I’ve always been a confident writer. I read a lot as a kid (like, a LOT), so writing has always come naturally to me. I could never tell you why a sentence was well written or how to fix one that wasn’t, but I consistently composed strong sentences and focused paragraphs.

Here are some secrets for you…

…I didn’t know the difference between a compound sentence and complex sentence until I had to teach it to my seventh graders three years ago.

…I didn’t know what an Oxford comma was until one of my friends posted an Oxford Comma meme to Facebook when I was in college.

…I didn’t know what an adverb was until I looked at a grammar worksheet two years ago and thought, “Oh! Well why didn’t anyone explain it like that before?”

…I didn’t know what a subjunctive conjunction was until I picked up It was the bestof sentences, it was the worst of sentences by June Casagrande and quickly read a chapter while walking to my car in the parking lot three weeks ago (don’t judge me. I survived).

Why was I able to write well without “knowing” the rules?

Because I read…a LOT…as a kid!

And by reading, I learned the rules. I just didn’t have the vocabulary to articulate those rules.

I believe that reading and writing is like learning a language. Think about it: language is completely arbitrary. You call something a chair because every English speaker agrees that the thing with four legs and a flat surface for your bum is called a chair. It’s completely arbitrary. The word sound “chair” won’t mean anything until it is learned.

Momentary aside: Perhaps the only words that are not arbitrary are onomatopoeias, but that’s only because we are imitating the sound they make and calling it a word.

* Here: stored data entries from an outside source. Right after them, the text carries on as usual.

(** C3.  Iterating a Pagination whose item list is at least as long as its
    reported count yields the first [count] items in order and then ends;
    no request is made; iterating it again yields nothing and leaves
    everything as it is. *)
Theorem iteration_yields_count_items (self : loc) (w : world)
    (p : Pagination) (m : dict) (v : pyval) (count : Z) (l : list pyval) :
  paginations w !! self = Some p ->
  data p = PDict m -> m !! "count" = Some v -> py_int v = inr count ->
  items p = PList l ->
  current_index p = -1 ->
  count <= Z.of_nat (length l) ->
  exists w',
    (forall fuel, (Z.to_nat count < fuel)%nat ->
       for_loop fuel self w = ((take (Z.to_nat count) l, Exhausted), w')) /\
    (0 <= count -> Z.of_nat (length (take (Z.to_nat count) l)) = count) /\
    sent w' = sent w /\
    (forall fuel, (0 < fuel)%nat ->
       for_loop fuel self w' = (([], Exhausted), w')).
Proof.
  intros Hp Hd Hc Hv Hl Hi Hlen.
  set (p' := mkPagination (data p) (items p) (Z.max (Z.of_nat 0 - 1) (count - 1))
               (resource p) (filters p)).
  exists (World (dicts w) (<[self := p']> (paginations w)) (sent w)).
  split_and!.
  - intros fuel Hf. unfold for_loop, Pagination_iter, ret.
    rewrite (pull_within self m v count l fuel Hc Hv Hlen 0%nat w p)
      by (done || lia).
    done.
  - intros H0. rewrite length_take. lia.
  - done.
  - intros fuel Hf. unfold for_loop, Pagination_iter, ret.
    set (w' := World _ _ _).
    assert (Hp' : paginations w' !! self = Some p').
    { apply list_lookup_insert_eq. by eapply lookup_lt_Some. }
    rewrite (pull_within self m v count l fuel Hc Hv Hlen
               (Z.to_nat (Z.max 0 count)) w' p' Hp' Hd Hl)
      by (simpl; lia).
    rewrite drop_ge by (rewrite length_take; lia).
    f_equal. simpl. rewrite list_insert_insert_eq.
    subst w' p'. simpl. do 3 f_equal. lia.
Qed.

(** C9.  Iteration is bounded by the reported count: when the item list is
    shorter than it, the loop yields every item and then fails with
    [IndexError] instead of ending. *)
Theorem iteration_fails_when_items_short (self : loc) (w : world)
    (p : Pagination) (m : dict) (v : pyval) (count : Z) (l : list pyval) :
  paginations w !! self = Some p ->
  data p = PDict m -> m !! "count" = Some v -> py_int v = inr count ->
  items p = PList l ->
  current_index p = -1 ->
  Z.of_nat (length l) < count ->
  forall fuel, (length l < fuel)%nat ->
    exists w',
      for_loop fuel self w = ((l, Raised IndexError), w') /\
      sent w' = sent w.
Proof.
  intros Hp Hd Hc Hv Hl Hi Hlen fuel Hf.
  eexists. unfold for_loop, Pagination_iter, ret.
  rewrite (pull_short self m v count l fuel Hc Hv Hlen 0%nat w p)
    by (done || lia).
  split; [reflexivity | done].
Qed.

When learning how to speak a language, whether it is your first language or your second, you learn best by constant exposure to that new language. Babies are constantly exposed to language from the moment their little ears develop in their mother’s womb. Second language learners greatly benefit by being immersed in the new language, and it is frequently said that the best way to learn a new language is to live in a foreign country for a year.

Writing works in the same way. Once you have the foundation, the basic skill of decoding the arbitrary symbols on the page, you can immerse yourself in written language by reading.

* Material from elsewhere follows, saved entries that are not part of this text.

(** Whatever the completion order, the batch is the base image followed by
    the outcome of each expression, in task-index order. *)
Lemma generate_images_outcomes (call : service) (base_prompt : string) (seed : Z)
    (first : string * string) (rest : list (string * string))
    (ord : list nat) (base : bytes) (imgs : list bytes) :
  ord ≡ₚ seq 1 (length rest) ->
  call (text_request base_prompt seed (snd first)) = Some base ->
  Forall2 (fun exp img =>
    snd (generate_expression call base_prompt seed base exp) = Some img) rest imgs ->
  generate_images call base_prompt seed (first :: rest) ord = Some (base :: imgs).
Proof.
  intros Hord Hbase Himgs. destruct first as [fname fblock].
  pose proof (Forall2_length _ _ _ Himgs) as Hlen.
  unfold generate_images. simpl in Hbase. rewrite Hbase. simpl.
  unfold collect_results.
  destruct (collect_success call base_prompt seed base rest ord
              (fun idx => imgs !!! pred idx) ∅) as (m' & Hm' & Hk).
  { intros idx Hidx. rewrite Hord in Hidx. apply elem_of_seq in Hidx.
    destruct idx as [|i]; [lia|].
    destruct (lookup_lt_is_Some_2 rest i) as [e He]; [lia|].
    destruct (lookup_lt_is_Some_2 imgs i) as [img Himg]; [lia|].
    exists e. split; [rewrite future_to_expression_lookup; exact He|].
    simpl. rewrite (list_lookup_total_correct _ _ _ Himg).
    exact (Forall2_lookup_lr _ _ _ _ _ _ Himgs He Himg). }
  rewrite Hm'. simpl. f_equal. f_equal.
  assert (Hdom : forall k, is_Some (m' !! k) <-> k ∈ seq 1 (length rest)).
  { intros k. rewrite Hk, <- Hord. case_decide as Hin.
    - split; [intros _; exact Hin|intros _; eexists; reflexivity].
    - rewrite lookup_empty. split; [intros [v Hv]; discriminate|intros H; contradiction]. }
  rewrite (sorted_keys m' (length rest) Hdom), Hlen.
  apply map_seq_list. intros i x Hx.
  apply lookup_total_correct. rewrite Hk.
  rewrite decide_True.
  - simpl. rewrite (list_lookup_total_correct _ _ _ Hx). reflexivity.
  - rewrite Hord. apply elem_of_seq.
    apply lookup_lt_Some in Hx. lia.
Qed.
(** What holds of C4 next to the failing case: for a sender whose board
    field holds a non-empty id [B], [card_moved] and [card_created] go to
    every member of [B] with an OPEN socket, the sender included, and
    [user_typing] and [cursor_move] to every such member but the sender. *)
Lemma named_board_event_inbox st client B payload now r :
  registry_ok st → Client.boardId client = Some B → B ≠ "" →
  let s := default ∅ (boardClients st !! B) in
  (∃ m, inbox r (handleCardMoved client payload now st).2
        = if decide (r ∈ s ∧ is_open st r) then [m] else []) ∧
  (∃ m, inbox r (handleCardCreated client payload now st).2
        = if decide (r ∈ s ∧ is_open st r) then [m] else []) ∧
  (∃ m, inbox r (handleUserTyping client payload st).2
        = if decide (r ∈ s ∧ r ≠ Client.id client ∧ is_open st r) then [m] else []) ∧
  (∃ m, inbox r (handleCursorMove client payload st).2
        = if decide (r ∈ s ∧ r ≠ Client.id client ∧ is_open st r) then [m] else []).
Proof.
  intros Hreg HB HBn s.
  unfold handleCardMoved, handleCardCreated, handleUserTyping, handleCursorMove.
  rewrite HB bool_decide_true //=. rewrite !broadcastToBoard_fanout //.
  subst s. destruct (boardClients st !! B) as [s|]; simpl.
  - split_and!; eexists; rewrite ?inbox_fanout_all // inbox_fanout.
    all: destruct (decide (r ∈ s ∧ r ≠ Client.id client ∧ is_open st r))
           as [(? & ? & ?)|Hn].
    all: try (rewrite decide_True //; split; [done|]; split; [congruence|done]).
    all: rewrite decide_False //; intros (? & ? & ?); apply Hn.
    all: split_and!; [done| |done]; congruence.
  - split_and!; exists undefined; case_decide as Hin; try done.
    all: destruct Hin as [Hin _]; set_solver.
Qed.

(** * Further properties *)

(** ** The invariant at the named rooms *)

Section Sound.
Context (field : Client → option string).
Implicit Types (rooms : gmap string (gset string)) (cls : gmap string Client).

Lemma member_leave_self_named rooms cls cid c R :
  index_sound field rooms cls → cls !! cid = Some c → R ≠ "" →
  ¬ member (leave_room (field c) cid rooms) R cid.
Proof.
  intros Hs Hc HR Hm. destruct (field c) as [p|] eqn:Hf.
  - destruct (decide (p = "")) as [->|Hp].
    + rewrite leave_room_unnamed in Hm; [by intros ? [= <-]|].
      destruct (is_named _ _ _ Hs _ _ HR Hm) as (c' & Hc' & Hf'). congruence.
    + apply member_leave in Hm as [Hm Hne]; [|done].
      destruct (is_named _ _ _ Hs _ _ HR Hm) as (c' & Hc' & Hf').
      apply Hne. split; congruence.
  - destruct (is_named _ _ _ Hs _ _ HR Hm) as (c' & Hc' & Hf'). congruence.
Qed.

Lemma index_sound_join rooms cls cid c c' room :
  index_sound field rooms cls → cls !! cid = Some c → field c' = Some room →
  index_sound field
    (enter_room room cid (leave_room (field c) cid rooms)) (<[cid := c']> cls).
Proof.
  intros Hs Hc Hf. split.
  - intros k c0 R Hk HR. rewrite member_enter.
    destruct (decide (k = cid)) as [->|Hne].
    + rewrite lookup_insert_eq in Hk. simplify_eq. right. split; congruence.
    + rewrite lookup_insert_ne // in Hk. left. rewrite member_leave_other //.
      by eapply is_field.
  - apply enter_room_nonempty, leave_room_nonempty, Hs.
  - intros R k HR [Hm|[-> ->]]%member_enter.
    + destruct (decide (k = cid)) as [->|Hne].
      { by eapply member_leave_self_named in Hm. }
      rewrite lookup_insert_ne //. apply member_leave_other in Hm; [|done].
      by eapply is_named.
    + exists c'. by rewrite lookup_insert_eq.
Qed.

Lemma index_sound_update rooms cls cid c c' :
  index_sound field rooms cls → cls !! cid = Some c → field c' = field c →
  index_sound field rooms (<[cid := c']> cls).
Proof.
  intros Hs Hc Hf. split.
  - intros k c0 R Hk. destruct (decide (k = cid)) as [->|Hne].
    + rewrite lookup_insert_eq in Hk. simplify_eq. rewrite Hf. by eapply is_field.
    + rewrite lookup_insert_ne // in Hk. by eapply is_field.
  - apply Hs.
  - intros R k HR Hm. destruct (is_named _ _ _ Hs _ _ HR Hm) as (c0 & Hc0 & Hf0).
    destruct (decide (k = cid)) as [->|Hne].
    + exists c'. rewrite lookup_insert_eq. split; [done|]. congruence.
    + exists c0. by rewrite lookup_insert_ne.
Qed.

Lemma index_sound_disconnect rooms cls cid c :
  index_sound field rooms cls → cls !! cid = Some c →
  index_sound field (leave_room (field c) cid rooms) (delete cid cls).
Proof.
  intros Hs Hc. split.
  - intros k c0 R Hk HR. destruct (decide (k = cid)) as [->|Hne].
    + by rewrite lookup_delete_eq in Hk.
    + rewrite lookup_delete_ne // in Hk. rewrite member_leave_other //.
      by eapply is_field.
  - apply leave_room_nonempty, Hs.
  - intros R k HR Hm. destruct (decide (k = cid)) as [->|Hne].
    + by eapply member_leave_self_named in Hm.
    + rewrite lookup_delete_ne //. apply member_leave_other in Hm; [|done].
      by eapply is_named.
Qed.

Lemma index_sound_connect rooms cls cid c0 :
  index_sound field rooms cls → cls !! cid = None → field c0 = None →
  index_sound field rooms (<[cid := c0]> cls).
Proof.
  intros Hs Hc Hf. split.
  - intros k c R Hk HR. destruct (decide (k = cid)) as [->|Hne].
    + rewrite lookup_insert_eq in Hk. simplify_eq; congruence.
    + rewrite lookup_insert_ne // in Hk. by eapply is_field.
  - apply Hs.
  - intros R k HR Hm. destruct (is_named _ _ _ Hs _ _ HR Hm) as (c & Hc' & Hf').
    exists c. rewrite lookup_insert_ne //. congruence.
Qed.
End Sound.

Lemma step_sound ev st st' out :
  sound st → step ev st = Some (st', out) → sound st'.
Proof.
  intros [Hreg Hws Hbd] Hstep.
  pose proof (step_registry_ok _ _ _ _ Hreg Hstep) as Hreg'.
  destruct ev as [cid ws|cid data now|cid|cid|cid rs]; simpl in Hstep;
    (destruct (clients st !! cid) as [client|] eqn:Hc;
     [pose proof (Hreg _ _ Hc) as Hid|]; try done; simpl in Hstep).
  - case_decide; [|done]. unfold on_connection in Hstep. simplify_eq.
    split; [done|simpl..]; by apply index_sound_connect.
  - apply on_message_inv in Hstep
      as [->|[(m & W & -> & HW & Hj)|(m & B & -> & HB & Hj)]]; [done|..].
    + destruct (handleJoinWorkspace_state client W st) as (Hcl & Hw & Hb).
      rewrite -Hj /= in Hcl Hw Hb. subst cid.
      split; [done|rewrite Hcl ?Hw ?Hb (alter_const_insert _ _ client) //..].
      * by apply index_sound_join.
      * by eapply index_sound_update.
    + destruct (handleJoinBoard_state client B st) as (Hcl & Hb & Hw).
      rewrite -Hj /= in Hcl Hw Hb. subst cid.
      split; [done|rewrite Hcl ?Hw ?Hb (alter_const_insert _ _ client) //..].
      * by eapply index_sound_update.
      * by apply index_sound_join.
  - unfold on_close in Hstep.
    destruct (handleDisconnect_state client st) as (Hcl & Hw & Hb).
    destruct (handleDisconnect client st) as [st1 out1]. simplify_eq. simpl in *.
    split; [done|rewrite Hcl ?Hw ?Hb..]; by apply index_sound_disconnect.
  - unfold on_error in Hstep. by simplify_eq.
  - case_decide; [|done]. simplify_eq.
    split; [done|simpl..]; by eapply index_sound_update.
Qed.
(** * A shallow embedding of scripts/wand_probe.py

    The probe script provisions WeMod/Wand versions, launches each one
    under Wine and classifies its startup from polled /proc snapshots.
    This development embeds the pure parts (version parsing, the role
    classification of [inspect_state]) and the effectful parts
    ([quick_probe], [main]) as explicit state and trace passing.

    Conventions of the model:
    - Python [str] values are [String.string] over ASCII; [str.lower] and
      [str.strip] are written out for ASCII characters.
    - Timestamps read from [time.time()] and the float settings
      ([--observe-timeout], ...) are integers of milliseconds ([Z]).
    - Each read of the environment (the clock, /proc, the network) is an
      explicit input of the model. *)

From Stdlib Require Import ZArith List Bool Lia String Ascii.
From Stdlib Require Import Numbers.DecimalString.
From Stdlib Require Import Sorting.Permutation.
Import ListNotations.
Open Scope string_scope.

(* ------------------------------------------------------------------ *)
(** ** Strings *)

Module Str.

(** [needle in hay] *)
Fixpoint contains (needle hay : string) : bool :=
  if String.prefix needle hay then true
  else match hay with
       | EmptyString => false
       | String _ rest => contains needle rest
       end.

(** ASCII [c.lower()] *)
Definition lower_char (c : ascii) : ascii :=
  let n := nat_of_ascii c in
  if (65 <=? n)%nat && (n <=? 90)%nat then ascii_of_nat (n + 32) else c.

Why was I such a confident writer in middle school, high school, and college when I didn’t even know the difference between a compound and a complex sentence? Because I had already been exposed to strong writing through reading, much like the person who learns a new language by living in a foreign country for a year. Does that mean that I didn’t really need to learn the difference between compound and complex sentences in order to be a good writer? Well, yes and no. While I was a good writer before, I believe that learning those specific rules helped me to become an even better writer today.

Yet another thing to consider, however, is that most kids today don’t enjoy reading!

Typing that hurt my soul a little bit.

What does that mean? Well, most students haven’t been exposed to as much strong writing as their literate peers, which means that they require much more explicit instruction in both writing and reading. Sentence structure doesn’t come naturally to them because they haven’t learned what strong sentences are supposed to look like. Their diction is weak because they don’t have the vocabulary to articulate their complex thoughts and ideas. Their papers are poorly organized because they haven’t had as much experience with how organization impacts the reader’s comprehension.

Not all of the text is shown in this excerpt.